Gli eventi costringono “la Repubblica” e il “Corriere della sera” il giorno dopo la Befana a un’impaginazione impressionante. A destra un caso di spionaggio industriale alla Renault spiega che l’auto francese è tutta puntata sull’innovazione, con oltre duemila nuovi brevetti nel 2010, e un investimento per la sola auto elettrica di cinque miliardi di euro fino a fine 2010. A sinistra il premier cinese designato Li Keqiang firma accordi per investimenti tedeschi per cinque miliardi di euro, quelli di Volkswagen e Mercedes centrati sulle tecnologie. Al centro, l’Italia domina la cronaca con la sfida di Landini alla Fiat.

Giogio Fedel, lo scienziato politico studioso del “linguaggio” di Berlusconi, ha accesso venerdì 7 al “Corriere della sera” per spiegare la demonizzazione del personaggio. Ne dà tre o quattro spiegazioni, ma trascura di dire la demonizzazione politica, di parte, minoritaria, e straccamente ripetitiva, giacché Berlusconi vince le elezioni - forse più italiani, e italiane, preferiscono un politico galante a uno che nega il sesso.

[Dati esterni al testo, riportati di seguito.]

(* ===== verification/KernelTickOps.v ===== *)
(** * KernelTickOps

    The clock tick, which walks the list of the tasks, and the calls that wake every
    waiting task implement their specifications. *)

From stdpp Require Import gmap.
From S2P Require Import Prelude PrioSet KernelData Kernel KernelSem KernelSpec KernelInv KernelLife KernelRefine KernelOps KernelSemOps.

(** ** Operations that leave the list of the tasks alone *)

Definition keeps {A} (m : M A) : Prop := forall s a s', m s = Some (a, s') -> links_kept s s'.

Lemma links_kept_trans s1 s2 s3 : links_kept s1 s2 -> links_kept s2 s3 -> links_kept s1 s3.
Proof.
  intros H12 H23 i c Hc. destruct (H12 i c Hc) as (c2 & Hc2 & E1 & E2 & E3).
  destruct (H23 i c2 Hc2) as (c3 & Hc3 & F1 & F2 & F3). exists c3. split; [done|]. unfold same_links. by rewrite F1, F2, F3.
Qed.

Lemma keeps_ret {A} (a : A) : keeps (ret a).
Proof. intros s b s' [= _ <-]. by apply links_kept_refl. Qed.
Lemma keeps_bind {A B} (m : M A) (f : A -> M B) : keeps m -> (forall a, keeps (f a)) -> keeps (bind m f).
Proof.
  intros Hm Hf s b s'. unfold bind. destruct (m s) as [[a s1]|] eqn:E; [|done]. intros E'.
  eapply links_kept_trans; [by eapply Hm|by eapply Hf].
Qed.
Lemma keeps_get_tcb i : keeps (get_tcb i).
Proof. intros s a s'. unfold get_tcb. destruct (tcb_tbl s !! i); [|done]. intros [= _ <-]. by apply links_kept_refl. Qed.
Lemma keeps_upd_tcb i f : (forall c, same_links c (f c)) -> keeps (upd_tcb i f).
Proof.
  intros Hf s a s'. unfold upd_tcb. destruct (tcb_tbl s !! i) as [c|] eqn:E; [|done]. intros [= _ <-].
  by apply (links_kept_insert s i c (f c)).
Qed.
Lemma keeps_upd_rdy f : keeps (upd_rdy f).
Proof. intros s a s'. unfold upd_rdy. destruct (f (rdy s)); [|done]. intros [= _ <-]. by apply links_kept_refl. Qed.

Ltac keeps := repeat match goal with
  | |- keeps (bind _ _) => apply keeps_bind; [|intros ?]
  | |- keeps (upd_tcb _ _) => apply keeps_upd_tcb; intros ?; try done
  | |- keeps (get_tcb _) => apply keeps_get_tcb
  | |- keeps (ret _) => apply keeps_ret
  | |- keeps (upd_rdy _) => apply keeps_upd_rdy
  | |- keeps (if ?b then _ else _) => destruct b
  end.

Lemma keeps_end_delay i : keeps (end_delay i).
Proof.
  unfold end_delay, rdy_insert. keeps. by destruct (Z.land _ _ =? _).
Qed.

Lemma keeps_tick_task i : keeps (tick_task i).
Proof. unfold tick_task. keeps. apply keeps_end_delay. Qed.

(** ** The tick *)

(** A tick for the task [p]. *)
Definition tick_at (p : Z) (k : AK) : AK :=
  match a_tasks k !! p with
  | None => k
  | Some t =>
      let k1 := a_put p (tick1 t) k in
      if woken t then set_ready ({[p]} ∪ a_ready k1) k1 else k1
  end.

Lemma a_put_same p t k : a_tasks k !! p = Some t -> a_put p t k = k.
Proof. intros Ht. unfold a_put. rewrite insert_id by done. by destruct k. Qed.
Lemma a_put_put p t t' k : a_put p t' (a_put p t k) = a_put p t' k.
Proof. unfold a_put. cbn. by rewrite insert_insert_eq. Qed.

Lemma runs_tick_task s k p i t : repr s k -> a_tasks k !! p = Some t -> at_ s p i ->
  runs (tick_task i) s tt (tick_at p k).
Proof.
  intros Hr Et Hi. unfold tick_task, tick_at. rewrite Et. apply (runs_get_tcb s k p t); [done..|]. intros c Hc.
  rewrite (tr_dly _ _ _ Hc). pose proof (tr_u16 _ _ _ Hc) as Hu. unfold tick1, woken.
  destruct (Z.eqb_spec (tk_dly t) 0) as [->|H0].
  { cbn. apply runs_ret. by rewrite a_put_same. }
  set (t1 := mkTask (tk_pending t) (tk_susp t) (tk_result t) (tk_dly t - 1) (tk_event t)). eapply runs_bind.
  { apply (runs_upd_tcb s k p t t1); try done. intros d []. split; [|done]. constructor; try done; cbn.
    - rewrite tr_dly. apply u16_small. word_lia.
    - word_lia. }
  intros s1 H1 P1. assert (Et1 : a_tasks (a_put p t1 k) !! p = Some t1) by apply lookup_insert_eq.
  assert (Hi1 : at_ s1 p i) by (unfold at_; by rewrite P1).
  apply (runs_get_tcb s1 (a_put p t1 k) p t1); [done..|]. intros d Hd. rewrite (tr_dly _ _ _ Hd). cbn [tk_dly t1].
  destruct (Z.eqb_spec (tk_dly t) 1) as [E|]; [|rewrite (proj2 (Z.eqb_neq _ _)) by lia; by apply runs_ret].
  rewrite E. cbn [Z.eqb]. pose proof (runs_end_delay s1 _ p i t1 H1 Et1 Hi1) as H. cbn [tk_dly t1] in H. rewrite E in H.
  specialize (H eq_refl). change (expire t1) with (expire t) in H. change (tk_susp t1) with (tk_susp t) in H.
  rewrite a_put_put in H. by destruct (tk_susp t).
Qed.

Lemma tick_at_tasks p k q : is_Some (a_tasks (tick_at p k) !! q) <-> is_Some (a_tasks k !! q).
Proof.
  unfold tick_at. destruct (a_tasks k !! p) as [t|] eqn:Et; [|done].
  assert (E : is_Some (<[p := tick1 t]> (a_tasks k) !! q) <-> is_Some (a_tasks k !! q)).
  { destruct (decide (q = p)) as [->|]; [by rewrite lookup_insert_eq, Et|by rewrite lookup_insert_ne by done]. }
  by destruct (woken t).
Qed.

Lemma runs_tick_list : forall l n s k prev ptr, repr s k -> tcb_chain s prev ptr l -> (length l < n)%nat ->
  (forall p, p ∈ l -> is_Some (a_tasks k !! p)) ->
  runs (tick_list n ptr) s tt (foldl (fun k p => tick_at p k) k l).
Proof.
  induction l as [|p l IH]; intros n s k prev ptr Hr Hch Hn Hin; (destruct n as [|n]; [cbn in Hn; lia|]); cbn [tick_list foldl].
  - destruct Hch as (i & c & -> & Hc & _ & Hp & _). exists s. unfold deref, bind, ret, get_tcb. rewrite Hc, Hp. done.
  - destruct Hch as (i & c & -> & Hc & _ & Hp & Hok & Hne & Hpt & Hch). destruct (Hin p) as [t Ht]; [by constructor|].
    destruct (runs_tick_task s k p i t Hr Ht Hpt) as (s1 & E1 & H1 & P1).
    pose proof (keeps_tick_task i s tt s1 E1) as Hk. destruct (Hk i c Hc) as (c1 & Hc1 & _ & En & _).
    destruct (IH n s1 (tick_at p k) (TcbAt i) (OSTCBNext c1)) as (s' & E' & H' & P'); [done| | | |].
    { rewrite En. by apply (tcb_chain_kept s). }
    { cbn in Hn. lia. }
    { intros q Hq. apply tick_at_tasks, Hin. by constructor. }
    exists s'. split; [|by rewrite P', P1]. unfold deref, bind, ret, get_tcb. rewrite Hc, Hp.
    rewrite (proj2 (Z.eqb_neq _ _)) by done. by rewrite E1, Hc1.
Qed.

(** What the ticks of the tasks [l] do. *)
Lemma fold_tick : forall l k, NoDup l ->
  let k' := foldl (fun k p => tick_at p k) k l in
  (forall q, a_tasks k' !! q = (if bool_decide (q ∈ l) then tick1 else id) <$> a_tasks k !! q) /\
  (forall q, q ∈ a_ready k' <-> q ∈ a_ready k \/ exists t, q ∈ l /\ a_tasks k !! q = Some t /\ woken t = true) /\
  k' = set_ready (a_ready k') (set_tasks (a_tasks k') k).
Proof.
  induction l as [|p l IH]; intros k Hnd k'.
  - split; [intros q; cbn; rewrite bool_decide_eq_false_2 by set_solver; by destruct (a_tasks k !! q)|].
    split; [set_solver|]. by destruct k.
  - apply NoDup_cons in Hnd as [Hp Hnd]. destruct (IH (tick_at p k) Hnd) as (L & R & E). cbn [foldl] in k'. fold k' in L, R, E.
    assert (Lp : forall q, q <> p -> a_tasks (tick_at p k) !! q = a_tasks k !! q).
    { intros q Hq. unfold tick_at. destruct (a_tasks k !! p) as [t|]; [|done].
      destruct (woken t); cbn; by rewrite lookup_insert_ne. }
    split; [|split].
    + intros q. rewrite L. destruct (decide (q = p)) as [->|Hq].
      * rewrite bool_decide_eq_false_2 by done. rewrite bool_decide_eq_true_2 by constructor.
        unfold tick_at. destruct (a_tasks k !! p) as [t|] eqn:Et; [|by rewrite Et].
        destruct (woken t); cbn; by rewrite lookup_insert_eq.
      * rewrite Lp by done. f_equal. apply (f_equal (fun b : bool => if b then tick1 else id)).
        apply bool_decide_ext. set_solver.
    + intros q. rewrite R. setoid_rewrite elem_of_cons. unfold tick_at at 1.
      assert (Hq : (exists t, q ∈ l /\ a_tasks (tick_at p k) !! q = Some t /\ woken t = true) <->
                   (exists t, q ∈ l /\ a_tasks k !! q = Some t /\ woken t = true)).
      { destruct (decide (q = p)) as [->|]; [naive_solver|]. by rewrite Lp. }
      rewrite Hq. clear Hq. split.
      * intros [Hx|(u & Hu & Hw)]; [|right; exists u; tauto].
        destruct (a_tasks k !! p) as [t|] eqn:Et; [|by left]. destruct (woken t) eqn:Ew; cbn in Hx; [|by left].
        rewrite elem_of_union, elem_of_singleton in Hx. destruct Hx as [->|Hx]; [|by left]. right. exists t. tauto.
      * intros [Hx|(u & [->|Hu] & Et & Ew)]; [left|left|right; by exists u].
        -- destruct (a_tasks k !! p) as [t|]; [|done]. destruct (woken t); [|done]. cbn. set_solver.
        -- rewrite Et, Ew. cbn. set_solver.
    + rewrite E. unfold tick_at. destruct (a_tasks k !! p) as [t|]; [|done]. by destruct (woken t).
Qed.

Lemma fold_tick_all k l : kcore k -> NoDup l ->
  (forall p, p ∈ l <-> p <> OS_TASK_IDLE_PRIO /\ is_Some (a_tasks k !! p)) ->
  foldl (fun k p => tick_at p k) k l = a_tick k.
Proof.
  intros C Hnd Hin. destruct (fold_tick l k Hnd) as (L & R & E). rewrite E. unfold a_tick. f_equal; [|f_equal].
  - apply set_eq. intros q. rewrite R, elem_of_union, elem_dom_filter. cbn. split; [naive_solver|].
    intros [H|(t & Ht & Hw)]; [by left|right]. exists t. split; [|done]. apply Hin. split; [|by rewrite Ht].
    intros ->. rewrite (kc_idle k C) in Ht. by simplify_eq.
  - apply map_eq. intros q. rewrite L, lookup_fmap. destruct (a_tasks k !! q) as [t|] eqn:Et; [|done]. cbn.
    destruct (bool_decide_reflect (q ∈ l)) as [|Hq]; [done|]. destruct (decide (q = OS_TASK_IDLE_PRIO)) as [->|].
    + rewrite (kc_idle k C) in Et. by simplify_eq.
    + destruct Hq. apply Hin. split; [done|]. by rewrite Et.
Qed.

Lemma repr_os_time s k x : repr s k -> repr (set_os_time x s) k.
Proof. intros Hr. repr_lists s k. by destruct (rp_core _ _ Hr). Qed.

Lemma runs_tick s k : repr s k -> kcore k -> runs OSTimeTick s tt (a_tick k).
Proof.
  intros Hr C. unfold OSTimeTick. eapply runs_bind.
  { apply runs_modify; [by apply repr_os_time|done]. }
  intros s1 H1 _. apply runs_gets. rewrite (rp_run _ _ (rp_core _ _ H1)). cbn [negb].
  eapply (runs_bind _ _ s1 true k).
  { unfold tick_step_state. apply runs_gets. rewrite (rp_step _ _ (rp_core _ _ H1)). by apply runs_ret. }
  intros s2 H2 _. cbn [negb]. apply runs_gets. destruct (rp_lists _ _ H2) as (l & lf & []).
  rewrite <- (fold_tick_all k l C li_nodup li_in). eapply runs_tick_list; [done..| |].
  - lia.
  - intros p Hp. by apply li_in.
Qed.
(* ===== verification/KernelWakeOps.v ===== *)
(** * KernelWakeOps

    The calls that wake every waiting task, and the creation and deletion of semaphores,
    implement their specifications. *)

From stdpp Require Import gmap.
From S2P Require Import Prelude PrioSet KernelData Kernel KernelSem KernelSpec KernelInv KernelLife KernelRefine KernelOps KernelSemOps KernelTickOps.

(** ** Waking everybody *)

(** Two abstract states with the same fields. *)
Lemma ak_eq k k' : a_ready k = a_ready k' -> a_tasks k = a_tasks k' -> a_sems k = a_sems k' -> a_cur k = a_cur k' ->
  a_int k = a_int k' -> a_lock k = a_lock k' -> a_free_ev k = a_free_ev k' -> a_free_tcb k = a_free_tcb k' -> k = k'.
Proof. destruct k, k'. cbn. congruence. Qed.

Lemma wake_all_empty e r k v : a_sems k !! e = Some v -> sm_wait v = ∅ -> a_wake_all e r k = k.
Proof.
  intros Ev Hw. unfold a_wake_all. rewrite Ev, Hw. apply ak_eq; try done; cbn.
  - apply set_eq. intros q. rewrite elem_of_union, elem_dom_filter. cbn. set_solver.
  - apply map_eq. intros q. rewrite map_lookup_imap. by destruct (a_tasks k !! q).
  - rewrite <- Hw. apply insert_id. rewrite Ev. by destruct v.
Qed.

(** The first task wakes, then the others. *)
Lemma wake_all_step e r k v p t : a_sems k !! e = Some v -> least (sm_wait v) = Some p -> a_tasks k !! p = Some t ->
  a_wake_all e r k = a_wake_all e r (a_wake e r k).
Proof.
  intros Ev El Et. pose proof (least_spec (sm_wait v)) as H. rewrite El in H. destruct H as [Hp _].
  set (v1 := mkSem (sm_type v) (sm_cnt v) (sm_wait v ∖ {[p]})).
  assert (Ev1 : a_sems (a_wake e r k) !! e = Some v1).
  { unfold a_wake. rewrite Ev, El, Et. apply lookup_insert_eq. }
  unfold a_wake_all. rewrite Ev, Ev1. unfold a_wake. rewrite Ev, El, Et. fold v1.
  assert (HT : map_imap (fun q t => Some (if decide (q ∈ sm_wait v) then woken_by r t else t)) (a_tasks k) =
    map_imap (fun q t => Some (if decide (q ∈ sm_wait v1) then woken_by r t else t)) (<[p := woken_by r t]> (a_tasks k))).
  { apply map_eq. intros q. rewrite !map_lookup_imap. cbn. destruct (decide (q = p)) as [->|Hq].
    - rewrite lookup_insert_eq, Et. cbn. rewrite decide_True by done. by rewrite decide_False by set_solver.
    - rewrite lookup_insert_ne by done. destruct (a_tasks k !! q); [|done]. cbn. f_equal.
      destruct (decide (q ∈ sm_wait v)); [rewrite decide_True by set_solver|rewrite decide_False by set_solver]; done. }
  assert (HR : forall q, q ∈ dom (filter (fun pt : Z * Task => pt.1 ∈ sm_wait v /\ tk_susp pt.2 = false) (a_tasks k)) <->
    (q = p /\ tk_susp t = false) \/
    q ∈ dom (filter (fun pt : Z * Task => pt.1 ∈ sm_wait v1 /\ tk_susp pt.2 = false) (<[p := woken_by r t]> (a_tasks k)))).
  { intros q. rewrite !elem_dom_filter. cbn. destruct (decide (q = p)) as [->|Hq].
    - split; [intros (u & Hu & _ & Hs); left; assert (u = t) as -> by congruence; done|].
      intros [[_ Hs]|(u & _ & Hin & _)]; [by exists t|set_solver].
    - rewrite lookup_insert_ne by done. split.
      + intros (u & Hu & Hin & Hs). right. exists u. split; [done|]. split; [set_solver|done].
      + intros [[? _]|(u & Hu & Hin & Hs)]; [done|]. exists u. split; [done|]. split; [set_solver|done]. }
  apply ak_eq; try by destruct (tk_susp t).
  - apply set_eq. intros q. cbn. destruct (tk_susp t); cbn; rewrite !elem_of_union, HR; [|rewrite elem_of_singleton]; clear;
      split; intros; destruct_or?; naive_solver.
  - cbn. destruct (tk_susp t); cbn; by rewrite insert_insert_eq.
Qed.

Lemma runs_ready_all e r : r <> PendTimeout -> forall n s k v nbr, repr s k -> kcore k -> a_sems k !! e = Some v ->
  (size (sm_wait v) <= n)%nat -> 0 <= nbr -> nbr + Z.of_nat (size (sm_wait v)) < 256 ->
  runs (ready_all n e (result_of r) nbr) s (nbr + Z.of_nat (size (sm_wait v))) (a_wake_all e r k).
Proof.
  intros Hrt. induction n as [|n IH]; intros s k v nbr Hr C Ev Hn H0 Hu; cbn [ready_all];
    apply (runs_get_event s k e v); try done; intros w Hw; rewrite (grp_empty _ _ Hw);
    (destruct (bool_decide_reflect (sm_wait v = ∅)) as [He|He];
      [rewrite (wake_all_empty e r k v) by done; rewrite He, size_empty, Z.add_0_r; by apply runs_ret|]).
  - destruct He. apply leibniz_equiv, size_empty_inv. lia.
  - destruct (wait_least k e v C Ev He) as (p & t & El & Et & _).
    pose proof (least_spec (sm_wait v)) as Hl. rewrite El in Hl. destruct Hl as [Hp _].
    set (v1 := mkSem (sm_type v) (sm_cnt v) (sm_wait v ∖ {[p]})).
    assert (Ev1 : a_sems (a_wake e r k) !! e = Some v1).
    { unfold a_wake. rewrite Ev, El, Et. apply lookup_insert_eq. }
    assert (Hs : size (sm_wait v) = S (size (sm_wait v1))).
    { cbn. rewrite (size_difference (sm_wait v) {[p]}) by set_solver. rewrite size_singleton.
      assert (size (sm_wait v) <> 0)%nat; [|lia]. intros E. apply size_empty_inv in E. set_solver. }
    eapply runs_bind; [by apply (runs_wake s k e v p t r)|]. intros s1 H1 _.
    rewrite (wake_all_step e r k v p t) by done.
    replace (nbr + Z.of_nat (size (sm_wait v))) with (nbr + 1 + Z.of_nat (size (sm_wait v1))) by lia.
    rewrite u8_small by word_lia. apply IH; try done; [by apply core_wake|lia..].
Qed.

(** A wait list holds priorities. *)
Lemma wait_size k e v : kcore k -> a_sems k !! e = Some v -> (size (sm_wait v) <= N_PRIO)%nat.
Proof.
  intros C Ev. assert (Hs : sm_wait v ⊆ list_to_set (seqZ 0 21)).
  { intros p Hp. apply (kc_wait k C e v p Ev) in Hp as (t & Ht & _). apply elem_of_list_to_set, elem_of_seqZ.
    destruct (kc_task k C p t Ht) as [Hok _]. unfold prio_ok, OS_LOWEST_PRIO in Hok. lia. }
  apply subseteq_size in Hs. etransitivity; [exact Hs|]. apply Nat.eq_le_incl. by vm_compute.
Qed.

Lemma runs_abort s k e v opt : repr s k -> kcore k -> a_sems k !! e = Some v ->
  kcore (a_abort e opt k).2 -> runs (OSSemPendAbort (Some e) opt) s (a_abort e opt k).1 (a_abort e opt k).2.
Proof.
  intros Hr C Ev. unfold OSSemPendAbort, a_abort. rewrite Ev. intros HC. apply (runs_get_event s k e v); [done..|].
  intros w Hw. rewrite (sr_type _ _ Hw), (grp_empty _ _ Hw). destruct (negb (_ =? _)); [by apply runs_ret|].
  destruct (bool_decide_reflect (sm_wait v = ∅)) as [He|He]; [by apply runs_ret|].
  destruct (opt =? OS_PEND_OPT_BROADCAST); cbn [fst snd] in *; apply core_unsched in HC.
  - pose proof (wait_size k e v C Ev). change N_PRIO with 21%nat in *. eapply runs_bind.
    + apply (runs_ready_all e PendAborted ltac:(done) N_PRIO s k v 0); try done; change N_PRIO with 21%nat; lia.
    + intros s1 H1 _. eapply runs_bind; [by apply runs_sched|]. intros s2 H2 _. by apply runs_ret.
  - destruct (wait_least k e v C Ev He) as (p & t & El & Et & _). eapply runs_bind.
    + eapply runs_bind; [by apply (runs_wake s k e v p t PendAborted)|]. intros s1 H1 _. by apply runs_ret.
    + intros s1 H1 _. eapply runs_bind; [by apply runs_sched|]. intros s2 H2 _. by apply runs_ret.
Qed.

(** ** Creation and deletion of semaphores *)

Lemma ev_chain_insert s s' e v : event_tbl s' = <[e := v]> (event_tbl s) -> forall l ptr, e ∉ l ->
  ev_chain s ptr l -> ev_chain s' ptr l.
Proof.
  intros E. induction l as [|e' l IH]; intros ptr Hin; cbn [ev_chain]; [done|]. intros (-> & u & Hu & Hp & Hl).
  apply not_elem_of_cons in Hin as [Hne Hin]. split; [done|]. exists u. rewrite E, list_lookup_insert_ne by done.
  split; [done|]. split; [done|]. by apply IH.
Qed.

(** The event [e] becomes [v], in a state whose semaphores may gain or lose [e]. *)
Lemma repr_event s k e v x l sems : repr s k -> (e < N_EVENT)%nat -> ps_wf (OSEventWait v) ->
  (forall e' a, sems !! e' = Some a -> e' = e /\ sem_repr v a \/ e' <> e /\ a_sems k !! e' = Some a) ->
  ev_chain (set_event_free x (set_event_tbl (<[e := v]> (event_tbl s)) s)) x l ->
  repr (set_event_free x (set_event_tbl (<[e := v]> (event_tbl s)) s)) (set_free_ev l (set_sems sems k)).
Proof.
  intros [R0 (lt & lf & Hl) _] He Hwf Hs Hch. pose proof R0 as [H1 H2 H3 H4 H5 H6 H7 H8 H9 H10 [H11 H12]].
  assert (Hlen : (e < length (event_tbl s))%nat) by (by rewrite H11).
  constructor; [constructor; try done| |done].
  - intros e' a Ha. cbn. destruct (Hs e' a Ha) as [[-> Hrep]|[Hne Ha']].
    + exists v. by rewrite list_lookup_insert_eq.
    + rewrite list_lookup_insert_ne by done. by apply H5.
  - cbn. rewrite length_insert. split; [done|]. by apply Forall_insert.
  - exists lt, lf. apply (lists_kept s _ k); try done. by apply links_kept_refl.
Qed.

Lemma ps_empty_repr : ps_repr ps_empty ∅.
Proof.
  assert (Hn : forall y, nth (Z.to_nat y) (ps_tbl ps_empty) 0 = 0).
  { intros y. cbn. by destruct (Z.to_nat y) as [|[|[|[]]]]. }
  constructor; [constructor; try done| |set_solver].
  - repeat constructor; word_lia.
  - intros y Hy. rewrite Hn. apply Z.bits_0.
  - intros p Hp. unfold ps_mem. rewrite Hn, Z.bits_0. by rewrite bool_decide_eq_false_2 by set_solver.
Qed.

Lemma runs_sem_create s k cnt : repr s k -> kcore k -> is_u16 cnt ->
  runs (OSSemCreate cnt) s (a_sem_create cnt k).1 (a_sem_create cnt k).2.
Proof.
  intros Hr C Hc. unfold OSSemCreate, a_sem_create. pose proof (rp_core _ _ Hr) as R0. apply runs_gets.
  rewrite (proj1 (rp_int _ _ R0)). destruct (0 <? a_int k); [by apply runs_ret|]. apply runs_gets.
  pose proof (rp_free _ _ Hr) as Hch. destruct (kc_free k C) as [Hnd Hlt].
  destruct (a_free_ev k) as [|e l] eqn:El; cbn [ev_chain] in Hch; destruct Hch as [-> Hch]; [by apply runs_ret|].
  destruct Hch as (v & Hv & Hp & Hch). apply NoDup_cons in Hnd as [Hin Hnd].
  assert (Hlen : (e < length (event_tbl s))%nat) by (by eapply lookup_lt_Some).
  set (v' := set_OSEventWait ps_empty (set_OSEventPtr PtrNull (set_OSEventCnt cnt (set_OSEventType OS_EVENT_TYPE_SEM v)))).
  exists (set_event_free (head l) (set_event_tbl (<[e := v']> (event_tbl s)) s)). cbn [head fst snd]. split; [|split; [|done]].
  - unfold bind, get_event. rewrite Hv. cbn. rewrite Hp. assert (E : free_link (match head l with
      | Some e' => PtrEvent e' | None => PtrNull end) s = Some (head l, s)) by (by destruct (head l)).
    rewrite E. unfold modify, upd_event, OS_EventWaitListInit, upd_event. cbn. rewrite Hv. cbn.
    rewrite list_lookup_insert_eq by done. cbn. by rewrite list_insert_insert_eq.
  - change (a_ev e (mkSem OS_EVENT_TYPE_SEM cnt ∅) (set_free_ev l k))
      with (set_free_ev l (set_sems (<[e := mkSem OS_EVENT_TYPE_SEM cnt ∅]> (a_sems k)) k)).
    apply (repr_event s k e v' (head l) l (<[e := mkSem OS_EVENT_TYPE_SEM cnt ∅]> (a_sems k))); try done.
    + apply Hlt. constructor.
    + apply (pr_wf _ _ ps_empty_repr).
    + intros e' a. destruct (decide (e' = e)) as [->|]; [rewrite lookup_insert_eq|rewrite lookup_insert_ne by done; by right].
      intros [= <-]. left. split; [done|]. constructor; try done. apply ps_empty_repr.
    + by apply (ev_chain_insert s _ e v').
Qed.

Lemma runs_free_sem s k e v : repr s k -> kcore k -> a_sems k !! e = Some v -> runs (free_sem e) s tt (a_free e k).
Proof.
  intros Hr C Ev. destruct (rp_sem _ _ (rp_core _ _ Hr) e v Ev) as (w & Hw & Hsr).
  destruct (kc_sem k C e) as [Hlt Hin]; [by rewrite Ev|].
  assert (Hlen : (e < length (event_tbl s))%nat) by (by eapply lookup_lt_Some).
  set (f := event_free s). set (w' := set_OSEventCnt 0 (set_OSEventPtr (match f with None => PtrNull | Some i => PtrEvent i end)
      (set_OSEventType OS_EVENT_TYPE_UNUSED w))).
  exists (set_event_free (Some e) (set_event_tbl (<[e := w']> (event_tbl s)) s)). split; [|split; [|done]].
  - unfold free_sem, bind, gets, upd_event, modify. by rewrite Hw.
  - pose proof (rp_free _ _ Hr) as Hch. apply repr_event; try done.
    + apply (pr_wf _ _ (sr_wait _ _ Hsr)).
    + intros e' a. rewrite lookup_delete_Some. intros [Hne Ha]. right. auto.
    + cbn [ev_chain head]. split; [done|]. exists w'. cbn. rewrite list_lookup_insert_eq by done. split; [done|].
      assert (Ef : f = head (a_free_ev k)) by (by destruct (a_free_ev k), Hch).
      split; [by rewrite <- Ef|]. rewrite <- Ef. by apply (ev_chain_insert s _ e w').
Qed.

Lemma runs_sem_del s k e v opt : repr s k -> kcore k -> a_sems k !! e = Some v ->
  kcore (a_sem_del e opt k).2 -> runs (OSSemDel (Some e) opt) s (a_sem_del e opt k).1 (a_sem_del e opt k).2.
Proof.
  intros Hr C Ev. unfold OSSemDel, a_sem_del. rewrite Ev. intros HC. apply (runs_get_event s k e v); [done..|].
  intros w Hw. rewrite (sr_type _ _ Hw). destruct (negb (_ =? _)); [by apply runs_ret|]. apply runs_gets.
  rewrite (proj1 (rp_int _ _ (rp_core _ _ Hr))). destruct (0 <? a_int k); [by apply runs_ret|]. rewrite (grp_empty _ _ Hw).
  destruct (opt =? OS_DEL_NO_PEND).
  - destruct (bool_decide (sm_wait v = ∅)); cbn [negb]; [|by apply runs_ret].
    eapply runs_bind; [by eapply runs_free_sem|]. intros s1 H1 _. by apply runs_ret.
  - destruct (opt =? OS_DEL_ALWAYS); [|by apply runs_ret]. cbn [fst snd] in *.
    pose proof (wait_size k e v C Ev). change N_PRIO with 21%nat in *. eapply runs_bind.
    + apply (runs_ready_all e PendOk ltac:(done) N_PRIO s k v 0); try done; change N_PRIO with 21%nat; lia.
    + intros s1 H1 _. assert (Ev1 : a_sems (a_wake_all e PendOk k) !! e = Some (mkSem (sm_type v) (sm_cnt v) ∅)).
      { unfold a_wake_all. rewrite Ev. apply lookup_insert_eq. }
      eapply runs_bind; [eapply runs_free_sem; [done|by apply core_wake_all|done]|]. intros s2 H2 _.
      destruct (bool_decide_reflect (sm_wait v = ∅)) as [He|He]; cbn [negb].
      * rewrite (wake_all_empty e PendOk k v Ev He) in H2. eapply runs_bind; [by apply runs_ret|]. intros s3 H3 _. by apply runs_ret.
      * apply core_unsched in HC. eapply runs_bind; [by apply runs_sched|]. intros s3 H3 _. by apply runs_ret.
Qed.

Dimenticando quello che aveva scritto solo pochi mesi fa, nel pieno della stagione delle puttane d’opposizione, su altro giornale è vero: “Come dice Popper, il giorno della votazione è effettivamente il giorno del giudizio”. Il “Corriere” è meglio di una messa?

I giornali e periodici dell’economia fanno a gare a fine anno a offrire promettenti annuari: “Dove investire nel 2011”, “Come investire”, “Le migliori occasioni del 2011”. Di nessuna utilità, come ogni lettore può constatare – sono sterminati elenchi di fondi di ogni tipo, per la sola vanità dei gestori e per il loro budget pubblicitario. Dopo avere però speso cinque o dieci euro. L’economia degli affari, cioè dello sfruttamento, infetta anche la sua informazione.

Un fotografo diffonde una sua foto di Berlusconi con un’asta dei pantaloni impigliata contro il calzino. E trova chi gliela compra: i maggiori giornali. Una foto stile vecchio “Borghese” il settimanale neofascista. Ecco che cos’è il giornalismo oggi.
Berlusconi è fortunato che non si mette le dita nel naso. Nemmeno si gratta il sedere. E non mangia in pubblico – ma non avrà la dentiera?.

Fra i trenta manager che nel 2009 sono stati pagati più di due milioni di euro figurano due che hanno fatto praticamente fallire la loro società Pirelli Re (ceduta a poco prezzo), anzi figurano ai primi due posti: Carlo Puri Negri e Paolo De Conto. Al terzo posto viene uno che non ha fatto nulla, Montezemolo, presidente Fiat di rappresentanza. Al 26mo il presidente della Juventus Jean-Claude Blanc, nell’anno più disastroso della Vecchia Signora – che non compra calciatori per risparmiare… Doppia morale?